**Exercise details**. Begin at the line containing "no surrogate, nothing above U+10FFFF). *)" in the data below and go on through the line containing "byte_in 240 244 b0", repeating each line exactly; include both ends and no other line.

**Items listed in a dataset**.
(** * RabbitMQ to InfluxDB bridge: message handling of [main.py]

    A shallow embedding of [RabbitMQToInfluxBridge._message_callback] and
    [RabbitMQToInfluxBridge._transform_to_influx_point], with the part of
    the Python runtime they rely on, followed by the properties of the
    bridge.

    Conventions.
    - A Python [str] is represented by its UTF-8 encoding, a [string] of
      bytes.  The two replacements made by the code have an ASCII pattern,
      so working on the encoding is the same as working on code points.
    - A Python [bytes] object is a [string] of bytes as well.
    - A Python [float] is an IEEE-754 binary64 number ([spec_float] with
      precision 53 and maximal exponent 1024).
    - A Python [dict] that the code iterates over is the list of its items
      in iteration order; a [dict] that is only assigned to and read
      ([Point._tags], [Point._fields], the field mapping) is a [gmap].
    - [json.loads], [datetime.fromisoformat], [datetime.utcnow], the text
      of a container, and whether [write_api.write] and
      [channel.basic_ack] return or raise, are parameters.
    - The calls on the channel and on the write API are recorded in order,
      whether they return or raise; log lines are left out.  A
      [basic_nack] is the last call of a delivery, so that the record is
      the same whether it returns or raises. *)

From Stdlib Require Import ZArith String Ascii List Bool Lia.
From Stdlib Require Import Floats.SpecFloat.
From stdpp Require Import base option list gmap strings.

Local Open Scope Z_scope.
Local Open Scope string_scope.
Local Set Warnings "-register-all".

(** ** Python strings *)

Module PyStr.

(** [s.replace(old, new)] for a pattern [old] of one character. *)
Fixpoint replace (old : ascii) (new : string) (s : string) : string :=
  match s with
  | EmptyString => EmptyString
  | String c s' =>
      if Ascii.eqb c old then new +:+ replace old new s'
      else String c (replace old new s')
  end.

(** [s.startswith(p)] *)
Fixpoint startswith (p s : string) : bool :=
  match p, s with
  | EmptyString, _ => true
  | String a p', String b s' => Ascii.eqb a b && startswith p' s'
  | String _ _, EmptyString => false
  end.

(** [needle in hay] on two strings: substring test. *)
Fixpoint contains (needle hay : string) : bool :=
  startswith needle hay ||
  match hay with
  | EmptyString => false
  | String _ hay' => contains needle hay'
  end.

(** Truth value of a string: the empty string is falsy. *)
Definition truthy (s : string) : bool :=
  match s with EmptyString => false | String _ _ => true end.

End PyStr.

(** ** [bytes.decode('utf-8')] *)

Module Utf8.

Definition byte_in (lo hi : N) (c : ascii) : bool :=
  let n := N_of_ascii c in ((lo <=? n) && (n <=? hi))%N.

Definition cont : ascii -> bool := byte_in 128 191.

(** Well-formed UTF-8 byte sequences (strict decoding: no overlong form,
    no surrogate, nothing above U+10FFFF). *)
Fixpoint well_formed (bs : string) : bool :=
  match bs with
  | EmptyString => true
  | String b0 r0 =>
      if byte_in 0 127 b0 then well_formed r0
      else
        match r0 with
        | EmptyString => false
        | String b1 r1 =>
            if byte_in 194 223 b0 then cont b1 && well_formed r1
            else
              match r1 with
              | EmptyString => false
              | String b2 r2 =>
                  if byte_in 224 239 b0 then
                    (if byte_in 224 224 b0 then byte_in 160 191 b1
                     else if byte_in 237 237 b0 then byte_in 128 159 b1
                     else cont b1)
                    && cont b2 && well_formed r2
                  else
                    match r2 with
                    | EmptyString => false
                    | String b3 r3 =>
                        byte_in 240 244 b0
                        && (if byte_in 240 240 b0 then byte_in 144 191 b1
                            else if byte_in 244 244 b0 then byte_in 128 143 b1
                            else cont b1)
                        && cont b2 && cont b3 && well_formed r3
                    end
              end
        end
  end.

(** The decoded text, or [None] for [UnicodeDecodeError]. *)
Definition decode (body : string) : option string :=
  if well_formed body then Some body else None.

End Utf8.

(** ** Python floats (binary64) *)

Module PyFloat.

Definition prec : Z := 53.
Definition emax : Z := 1024.

(** [float(n)] for an integer [n], rounded to nearest even. *)
Definition of_int (n : Z) : spec_float := binary_normalize prec emax n 0 false.

(** [x * y] on floats. *)
Definition mul (x y : spec_float) : spec_float := SFmul prec emax x y.

(** [int(x)]: truncation toward zero; [None] when it raises
    ([ValueError] for a NaN, [OverflowError] for an infinity). *)
Definition to_int (x : spec_float) : option Z :=
  match x with
  | S754_zero _ => Some 0
  | S754_finite s m e =>
      let a := Z.shiftl (Zpos m) e in
      Some (if s then - a else a)
  | S754_infinity _ => None
  | S754_nan => None
  end.

End PyFloat.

**Your response**.
    no surrogate, nothing above U+10FFFF). *)
Fixpoint well_formed (bs : string) : bool :=
  match bs with
  | EmptyString => true
  | String b0 r0 =>
      if byte_in 0 127 b0 then well_formed r0
      else
        match r0 with
        | EmptyString => false
        | String b1 r1 =>
            if byte_in 194 223 b0 then cont b1 && well_formed r1
            else
              match r1 with
              | EmptyString => false
              | String b2 r2 =>
                  if byte_in 224 239 b0 then
                    (if byte_in 224 224 b0 then byte_in 160 191 b1
                     else if byte_in 237 237 b0 then byte_in 128 159 b1
                     else cont b1)
                    && cont b2 && well_formed r2
                  else
                    match r2 with
                    | EmptyString => false
                    | String b3 r3 =>
                        byte_in 240 244 b0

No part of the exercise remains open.